Although potential exists for cytochrome P-450 inducers (eg, barbiturates, rifampin, carbamazepine, phenytoin) to change half-life and clearance of ondansetron, dosage adjustment usually is not required

Contraindications

Documented hypersensitivity

Precautions

Pregnancy

B - Usually safe but benefits must outweigh the risks.

Precautions

To be administered for prevention of nausea and vomiting, not for rescue of nausea and vomiting; use cautiously so that it does not mask progressive ileus; caution in breastfeeding women

Antidiarrheals

Used to treat diarrhea associated with acute radiation enterocolitis.

Loperamide (Imodium)

Acts on intestinal muscles to inhibit peristalsis and slow intestinal motility. Prolongs movement of electrolytes and fluid through bowel and increases viscosity and loss of fluids and electrolytes.

Dosing

Adult

4 mg PO initially, then 2 mg after each loose stool up to 16 mg/d

Pediatric

<2 years: Not recommended
2-5 years: 1 mg PO tid
6-8 years: 2 mg PO bid
8-12 years: 2 mg PO tid

Interactions

Phenothiazines, TCAs, and CNS depressants may increase toxicity

Contraindications

Documented hypersensitivity; diarrhea resulting from infections; pseudomembranous colitis

Precautions

Pregnancy

B - Usually safe but benefits must outweigh the risks.

Precautions

Discontinue use or switch to diphenoxylate if no clinical improvement occurs in 48 h; consider interrupting radiation; because primarily metabolized in liver, monitor for CNS toxicity in patients with hepatic insufficiency; do not use if high fever or blood in stool coincides with diarrhea

Diphenoxylate and atropine (Lomotil, Lonox)

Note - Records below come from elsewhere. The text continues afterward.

(* ===== verification/Schema.v ===== *)
(** * The JSON-schema compiler.

    Models [json_schema_to_gbnf] of [crates/muser-server/src/grammar.rs]: [SchemaGrammar] and its
    rules for references, unions, intersections, strings, integers, objects and arrays, the
    decimal ranges, the keys an object excludes, and patterns.  The result is grammar text for
    [GrammarParser].  A schema is serde's [Value]; its writer [serde_json::to_string] is the class
    [JsonText].  [schema_rule] takes fuel because a schema can refer to itself: [Exhausted] is no
    error of the code, which has only its stack. *)
From Stdlib Require Import Strings.Byte.
From S2P Require Import Prelude Utf8 Substring GrammarParser.

(** ** JSON values, as serde has them; an object keeps the order of its keys. *)
Inductive Number : Type := PosInt (n : Z) | NegInt (n : Z) | Float (bits : Z).
Inductive Value : Type :=
| VNull
| VBool (b : bool)
| VNumber (n : Number)
| VString (s : str)
| VArray (l : list Value)
| VObject (m : list (str * Value)).
Class JsonText : Type := { to_json : Value -> str }.
(* ===== verification/SchemaDecimal.v ===== *)
(** * Decimal numerals.

    What the schema compiler's [to_decimal] writes and the parser's [decimal] reads; the order
    of numerals of one width is the order of their texts. *)
From Stdlib Require Import Strings.Byte.
From S2P Require Import Prelude Utf8 Utf8Scalar GrammarParser Schema.

Definition digits_only (s : str) : Prop := Forall (fun b => is_digit b = true) s.
Definition digit_value (b : byte) : Z := Z_of_byte b - 0x30.
Lemma is_digit_value b : is_digit b = true <-> 0 <= digit_value b <= 9.
Proof. unfold is_digit, digit_value. rewrite in_range_spec. lia. Qed.
Lemma digit_value_inj a b : digit_value a = digit_value b -> a = b.
Proof. unfold digit_value. intros E. rewrite <- (byte_of_Z_of_byte a), <- (byte_of_Z_of_byte b). f_equal. lia. Qed.
Lemma digit_value_byte d : 0 <= d <= 9 -> digit_value (digit_byte d) = d.
Proof. intros Hd. unfold digit_value, digit_byte. rewrite Z_of_byte_of_Z, Z.mod_small; lia. Qed.
Lemma digit_byte_value b : is_digit b = true -> digit_byte (digit_value b) = b.
Proof. intros Hb%is_digit_value. apply digit_value_inj, digit_value_byte, Hb. Qed.

(** ** Reading. *)
Lemma decimal_snoc s b : decimal (s ++ [b]) = decimal s * 10 + digit_value b.
Proof. unfold decimal, digit_value. by rewrite foldl_app. Qed.
Lemma pow10_S n : 10 ^ Z.of_nat (S n) = 10 * 10 ^ Z.of_nat n.
Proof. rewrite Nat2Z.inj_succ, Z.pow_succ_r by lia. done. Qed.
Lemma pow10_pos n : 0 < 10 ^ Z.of_nat n.
Proof. apply Z.pow_pos_nonneg; lia. Qed.
Lemma decimal_app a b : decimal (a ++ b) = decimal a * 10 ^ Z.of_nat (length b) + decimal b.
Proof.
  induction b as [|x b IH] using rev_ind; [rewrite app_nil_r; cbn; lia|].
  rewrite app_assoc, !decimal_snoc, IH, length_app. cbn [length]. rewrite Nat.add_1_r, pow10_S. lia.
Qed.
Lemma decimal_cons b s : decimal (b :: s) = digit_value b * 10 ^ Z.of_nat (length s) + decimal s.
Proof. change (b :: s) with ([b] ++ s). rewrite decimal_app. f_equal. Qed.
Lemma decimal_bounds s : digits_only s -> 0 <= decimal s < 10 ^ Z.of_nat (length s).
Proof.
  induction 1 as [|b s Hb Hs IH]; [done|]. rewrite decimal_cons. cbn [length]. rewrite pow10_S. apply is_digit_value in Hb.
  pose proof (pow10_pos (length s)). nia.
Qed.
Lemma decimal_inj a : forall b, digits_only a -> digits_only b -> length a = length b -> decimal a = decimal b -> a = b.
Proof.
  induction a as [|x a IH]; intros [|y b] Ha Hb Hl E; try done. apply Forall_cons in Ha as [Hx Ha], Hb as [Hy Hb].
  rewrite !decimal_cons in E. injection Hl as Hl. rewrite Hl in E. pose proof (decimal_bounds a Ha) as Ba. pose proof (decimal_bounds b Hb) as Bb.
  rewrite Hl in Ba. pose proof (pow10_pos (length b)).
  assert (digit_value x = digit_value y) as Exy by nia. rewrite Exy in E. apply digit_value_inj in Exy as ->. f_equal. apply IH; [done..|lia].
Qed.
(** The texts of one width are ordered like the numbers. *)
Lemma str_ltb_decimal a : forall b, digits_only a -> digits_only b -> length a = length b -> str_ltb a b = (decimal a <? decimal b).
Proof.
  induction a as [|x a IH]; intros [|y b] Ha Hb Hl; try done. apply Forall_cons in Ha as [Hx Ha], Hb as [Hy Hb]. injection Hl as Hl.
  cbn [str_ltb]. rewrite (IH b Ha Hb Hl), !decimal_cons, Hl. pose proof (decimal_bounds a Ha) as Ba. pose proof (decimal_bounds b Hb) as Bb.
  rewrite Hl in Ba. pose proof (pow10_pos (length b)). unfold digit_value.
  destruct (Z.ltb_spec (Z_of_byte x) (Z_of_byte y)); [symmetry; apply Z.ltb_lt; nia|]. cbn [orb].
  destruct (Z.eqb_spec (Z_of_byte x) (Z_of_byte y)) as [-> |]; cbn [andb].
  - destruct (Z.ltb_spec (decimal a) (decimal b)); symmetry; [apply Z.ltb_lt | apply Z.ltb_ge]; lia.
  - symmetry. apply Z.ltb_ge. nia.
Qed.

(** ** Writing. *)
Lemma decimal_digits_S fuel n : decimal_digits (S fuel) n =
  if n <? 10 then [digit_byte n] else decimal_digits fuel (n / 10) ++ [digit_byte (n mod 10)].
Proof. done. Qed.
Lemma decimal_digits_spec fuel : forall n, 0 <= n < 10 ^ Z.of_nat fuel ->
  digits_only (decimal_digits fuel n) /\ decimal (decimal_digits fuel n) = n /\
  ((0 < fuel)%nat -> exists k, length (decimal_digits fuel n) = S k /\ (k = 0%nat \/ 10 ^ Z.of_nat k <= n)).
Proof.
  induction fuel as [|fuel IH]; intros n Hn; [cbn in *; split; [constructor|]; split; [lia|]; lia|].
  rewrite decimal_digits_S. destruct (Z.ltb_spec n 10).
  - split; [|split].
    + constructor; [|constructor]. apply is_digit_value. rewrite digit_value_byte; lia.
    + change (decimal [digit_byte n]) with (0 * 10 + digit_value (digit_byte n)). rewrite digit_value_byte; lia.
    + intros _. exists 0%nat. cbn. by split; [|left].
  - rewrite pow10_S in Hn. assert (0 <= n / 10 < 10 ^ Z.of_nat fuel) as Hq.
    { split; [apply Z.div_pos; lia|]. apply Z.div_lt_upper_bound; lia. }
    destruct (IH _ Hq) as (Hd & Hv & Hlen). pose proof (Z.mod_pos_bound n 10 ltac:(lia)) as Hm.
    assert (0 < fuel)%nat as Hf by (destruct fuel; [cbn in Hq; pose proof (Z.div_le_lower_bound n 10 1); lia | lia]).
    destruct (Hlen Hf) as (k & Hk & Hlo). split; [|split].
    + apply Forall_app. split; [done|]. constructor; [|constructor]. apply is_digit_value. rewrite digit_value_byte; lia.
    + rewrite decimal_snoc, Hv, digit_value_byte by lia. pose proof (Z.div_mod n 10). lia.
    + intros _. exists (S k). rewrite length_app, Hk. cbn [length]. split; [lia|]. right. rewrite pow10_S.
      pose proof (Z.div_mod n 10 ltac:(lia)). destruct Hlo as [-> |Hlo]; [cbn; lia | lia].
Qed.
Lemma to_decimal_spec n : 0 <= n < 10 ^ 20 ->
  digits_only (to_decimal n) /\ decimal (to_decimal n) = n /\
  exists k, length (to_decimal n) = S k /\ (k = 0%nat \/ 10 ^ Z.of_nat k <= n) /\ n < 10 ^ Z.of_nat (S k).
Proof.
  intros Hn. destruct (decimal_digits_spec 20 n) as (Hd & Hv & Hlen); [done|]. unfold to_decimal. split; [done|]. split; [done|].
  destruct (Hlen ltac:(lia)) as (k & Hk & Hlo). exists k. split; [done|]. split; [done|].
  pose proof (decimal_bounds _ Hd) as Hb. rewrite Hk, Hv in Hb. lia.
Qed.
(** The width of a numeral. *)
Lemma pow10_le a b : (a <= b)%nat -> 10 ^ Z.of_nat a <= 10 ^ Z.of_nat b.
Proof. intros H. apply Z.pow_le_mono_r; lia. Qed.
Lemma to_decimal_width n d : 0 <= n < 10 ^ 20 -> n < 10 ^ Z.of_nat (S d) -> d = 0%nat \/ 10 ^ Z.of_nat d <= n -> length (to_decimal n) = S d.
Proof.
  intros Hn Hhi Hlo. destruct (to_decimal_spec n Hn) as (_ & _ & k & Hk & Hk1 & Hk2). rewrite Hk. f_equal.
  destruct (Nat.lt_trichotomy k d) as [H|[H|H]]; [|done|].
  - pose proof (pow10_le (S k) d H). destruct Hlo as [-> |]; lia.
  - pose proof (pow10_le (S d) k H). destruct Hk1 as [-> |]; lia.
Qed.
(** A numeral is what [to_decimal] writes when it has no leading zero. *)
Lemma to_decimal_decimal s d : digits_only s -> length s = S d -> (S d <= 20)%nat -> d = 0%nat \/ 10 ^ Z.of_nat d <= decimal s ->
  to_decimal (decimal s) = s.
Proof.
  intros Hs Hl Hd Hlo. pose proof (decimal_bounds s Hs) as Hb. rewrite Hl in Hb. pose proof (pow10_le (S d) 20 Hd) as Hp. change (10 ^ Z.of_nat 20) with (10 ^ 20) in Hp.
  assert (0 <= decimal s < 10 ^ 20) as Hn by lia. destruct (to_decimal_spec _ Hn) as (Hd' & Hv & _).
  apply decimal_inj; [done | done | | done]. rewrite (to_decimal_width _ d Hn) by (try lia; done). done.
Qed.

Drug combination that consists of diphenoxylate, which is a constipating meperidine congener and a subtherapeutic dose of atropine to discourage misuse. Inhibits excessive GI propulsion and motility.

Dosing

Adult

20 mg/d of diphenoxylate PO qid; decrease dose when controlled

Pediatric

<2 years: Not recommended
>2 years: 0.3-0.4 mg/kg PO divided qid

Interactions

May delay metabolism of drugs in liver; CNS depressants, MAOIs, and antimuscarinic agents may increase the toxicity of this drug combination

Contraindications

Documented hypersensitivity; narrow-angle glaucoma; hepatic insufficiency or obstructive jaundice; diarrhea associated with pseudomembranous enterocolitis or enterotoxin-producing bacteria

Precautions

Pregnancy

C - Safety for use during pregnancy has not been established.

Precautions

In young children, dehydration may influence variability of response and predispose patient to delayed diphenoxylate intoxication; caution in ulcerative colitis; decrease in intestinal motility may be detrimental to patients with diarrhea resulting from Shigella species, Salmonella species, and toxigenic strains of Escherichia coli; overdosage may result in severe respiratory depression and coma (if this occurs, a pure narcotic antagonist, such as naloxone, should be used)

Cholestyramine (Questran)

Forms a nonabsorbable complex with bile acids in the intestine, which, in turn, inhibits enterohepatic reuptake of intestinal bile salts. Decreases diarrhea by preventing bile salt malabsorption.

Dosing

Adult

4-12 g PO qd

Pediatric

Not established

Interactions

Inhibits absorption of numerous drugs, including warfarin, thyroid hormone, amiodarone, NSAIDs, methotrexate, digitalis glycosides, glipizide, phenytoin, imipramine, niacin, methyldopa, tetracyclines, clofibrate, hydrocortisone, and penicillin G

Contraindications

Documented hypersensitivity

Precautions

Pregnancy

C - Safety for use during pregnancy has not been established.

Precautions

Caution in constipation and phenylketonuria

Sucralfate (Carafate)

An aluminum-hydroxide complex of sulfated sucrose, which forms a protective barrier at the site of ulceration due to radiation. Binds bile acids and helps to treat diarrhea from secondary bile acid malabsorption. Effective when administered PO as a prophylactic agent in preventing acute and chronic radiation injury. Studies using enemas for treatment of radiation proctitis have shown promising short-term results. No dosing standards exist, and doses used in studies vary from 1 g PO q4-6h during treatment and for another 3-4 wk thereafter.

Dosing

Adult

1 g PO q4-6h
3 g in 15 mL susp enema qd

Pediatric

Not established

Interactions

May decrease effects of ketoconazole, ciprofloxacin, tetracycline, phenytoin, warfarin, quinidine, theophylline, and norfloxacin

Contraindications

Documented hypersensitivity

Precautions

Pregnancy

B - Usually safe but benefits must outweigh the risks.

Precautions

Caution in renal failure and conditions that impair excretion of absorbed aluminum

Topical corticosteroids

Used to treat symptoms related to radiation proctitis.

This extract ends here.